As you noticed there's generally a capacitive connection between the DC output and the high voltage side of the power supply. The given comment directs you to an explanation which tells it reduces radio interference. It unfortunately in ungrounded systems bring mains AC voltage onto your hands through capacitors.
The capacitive impedance is high enough to prevent painful shocks, but you can easily feel it. If you wipe with your fingers on a very thinly insulated, say anodized aluminium surface the electric field can be so strong (volts per meter) that it changes the friction (via changing the force) of the wiping and you feel 100Hz roughness which do not depend on how fast you move your finger.
If you have one device in your system properly grounded the effect vanishes because also the synth is grounded and that shorts the leaked AC. But that is also a danger. The grounding happens via signal cables. If you connect or disconnect an audio cable so that the signal terminal connects first or last the audio circuit can enjoy the leaked mains AC and get destroyed. The hot tip of a 1/4 inch audio plugs virtually every time touches metal (=gnd) first when plugging in and last when disconnecting.

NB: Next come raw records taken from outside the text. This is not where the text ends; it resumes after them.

(** The body of the loop, for one line. *)
Definition process_line (st : parser) (line : str) : result parser :=
  match strip line with
  | [] => Ok st
  | _ :: _ =>
      let indent_count := indent_count (tree_part line) in
      let name := name_of (tree_part line) in
      size_bytes ← parse_size_to_bytes (size_part line);
      let path_stack := take indent_count (path_stack st) ++ [name] in
      let full_path := join SLASH path_stack in
      Ok (Parser path_stack (<[full_path := size_bytes]> (snapshot st)))
  end.

Fixpoint process_lines (st : parser) (lines : list str) : result parser :=
  match lines with
  | [] => Ok st
  | line :: lines' =>
      st' ← process_line st line;
      process_lines st' lines'
  end.

(** What a run can read: opening and reading the file at a path gives
    its decoded text or raises. *)
Definition world := str -> result str.

(** The [try] block of [load_snapshot]. *)
Definition read_snapshot (w : world) (file_path : str) : result (gmap str Z) :=
  text ← w file_path;
  st ← process_lines (Parser [] ∅) (drop 2 (readlines text));
  Ok (snapshot st).

(** A computation that may end the process with [sys.exit] after
    printing. *)
Inductive process (A : Type) :=
  | Return (a : A)
  | SysExit (code : Z) (printed : list str).
Arguments Return {A} a.
Arguments SysExit {A} code printed.

Definition error_message (file_path : str) (e : exn) : str :=
  [12456; 12521; 12540; 58; 32; 12501; 12449; 12452; 12523; 12398; 35501;
   12415; 36796; 12415; 12395; 22833; 25943; 12375; 12414; 12375; 12383;
   32; 40]%N ++ file_path ++ lit "): " ++ exn_text e.

Definition load_snapshot (w : world) (file_path : str) : process (gmap str Z) :=
  match read_snapshot w file_path with
  | Ok snapshot => Return snapshot
  | Raise e => SysExit 1 [error_message file_path e]
  end.

(** ** [main] *)

Record changes := Changes {
  added : list (str * Z);
  removed : list (str * Z);
  changed : list (str * Z * Z)
}.

(** [d[path]] on a snapshot. *)
Definition item (d : gmap str Z) (path : str) : result Z :=
  match d !! path with
  | Some v => Ok v
  | None => Raise (Exn KeyError (Float.quoted path))
  end.

Definition all_paths (old_snap new_snap : gmap str Z) : list str :=
  sorted (elements (dom old_snap ∪ dom new_snap)).

(** The body of the loop over [all_paths]. *)
Definition compare_path (old_snap new_snap : gmap str Z) (acc : changes)
    (path : str) : result changes :=
  if bool_decide (path ∉ dom old_snap) then
    s ← item new_snap path;
    Ok (Changes (added acc ++ [(path, s)]) (removed acc) (changed acc))
  else if bool_decide (path ∉ dom new_snap) then
    s ← item old_snap path;
    Ok (Changes (added acc) (removed acc ++ [(path, s)]) (changed acc))
  else
    n ← item new_snap path;
    o ← item old_snap path;
    let diff := n - o in
    if bool_decide (diff ≠ 0) then
      s ← item new_snap path;
      Ok (Changes (added acc) (removed acc) (changed acc ++ [(path, diff, s)]))
    else Ok acc.

Fixpoint compare_paths (old_snap new_snap : gmap str Z) (acc : changes)
    (paths : list str) : result changes :=
  match paths with
  | [] => Ok acc
  | path :: paths' =>
      acc' ← compare_path old_snap new_snap acc path;
      compare_paths old_snap new_snap acc' paths'
  end.

Definition diff (old_snap new_snap : gmap str Z) : result changes :=
  compare_paths old_snap new_snap (Changes [] [] []) (all_paths old_snap new_snap).

(** [Path(p).stem] for a POSIX path: the last component, without its
    last suffix. *)
Definition path_name (p : str) : str :=
  List.last (List.filter (fun c => negb (str_eqb c []) && negb (str_eqb c (lit ".")))
               (split 47%N p)) [].

Fixpoint rfind_from (c : char) (i : nat) (found : option nat) (s : str) : option nat :=
  match s with
  | [] => found
  | x :: s' => rfind_from c (S i) (if (x =? c)%N then Some i else found) s'
  end.

Definition stem (p : str) : str :=
  let name := path_name p in
  match rfind_from Float.DOT 0 None name with
  | Some i => if (0 <? i)%nat && (i <? length name - 1)%nat then take i name else name
  | None => name
  end.

Definition output_name (old_file new_file : str) : str :=
  lit "diff_" ++ stem old_file ++ lit "_vs_" ++ stem new_file ++ lit ".txt".

(** [format(s, '>w')]. *)
Definition rjust (w : nat) (s : str) : str :=
  List.repeat SP (w - length s) ++ s.

Definition decimal (n : nat) : str := Float.decimal_digits (Z.of_nat n).

(** The calls of [f.write], in order; each holds the text written or the
    exception its argument raises. *)
Definition report_writes (old_file new_file : str) (c : changes)
    : list (result str) :=
  [ Ok ([128202; 32; 67; 111; 109; 112; 97; 114; 105; 115; 111; 110; 58; 32]%N
        ++ old_file ++ lit " -> " ++ new_file ++ [NL]);
    Ok (List.repeat 61%N 60 ++ [NL; NL]);
    Ok ([127381; 32; 65; 68; 68; 69; 68; 32; 40]%N
        ++ decimal (length (added c)) ++ lit ")" ++ [NL]);
    Ok (List.repeat 45%N 30 ++ [NL]) ]
  ++ ((fun '(p, s) =>
        b ← format_bytes s;
        Ok (lit "[+" ++ strip b ++ lit "]  " ++ p ++ [NL])) <$> added c)
  ++ [ Ok ([10; 128465; 65039; 32; 82; 69; 77; 79; 86; 69; 68; 32; 40]%N
           ++ decimal (length (removed c)) ++ lit ")" ++ [NL]);
       Ok (List.repeat 45%N 30 ++ [NL]) ]
  ++ ((fun '(p, s) =>
        b ← format_bytes s;
        Ok (lit "[-" ++ strip b ++ lit "]  " ++ p ++ [NL])) <$> removed c)
  ++ [ Ok ([10; 128260; 32; 83; 73; 90; 69; 32; 67; 72; 65; 78; 71; 69; 68; 32; 40]%N
           ++ decimal (length (changed c)) ++ lit ")" ++ [NL]);
       Ok (List.repeat 45%N 30 ++ [NL]) ]
  ++ ((fun '(p, d, s) =>
        bd ← format_bytes d;
        bs ← format_bytes s;
        Ok (lit "[" ++ rjust 10 bd ++ lit "] (Current: " ++ rjust 8 (strip bs)
            ++ lit ")  " ++ p ++ [NL])) <$> changed c).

The danger grows by a magnitude if you have devices which have grounded mains AC plugs but someone has inserted tape or otherwise broke the grounding to reduce ground loops which catch unwanted noise to the audio system. They say "it's grounded via signal cables, it's safe". Maybe it's grounded but only as long as the signal cables are connected. I cannot accept that thinking, because power supplies which are designed to have grounded AC supply leak easily 1000% more than your power supply. If the grounding doesn't happen very painful shocks are probable. In addition removed grounding make the system illegal, it's an intentional safety code violation. The ground remover is treated as a criminal in case something happens, say a fault which causes damages.
What to do: have one device in the system as grounded but be sure nobody connects or disconnects inter-device cables before the mains AC cables of the system are 100% unplugged from the mains AC outlets. I have seen how music bands have only a single mains AC plug to keep things under control.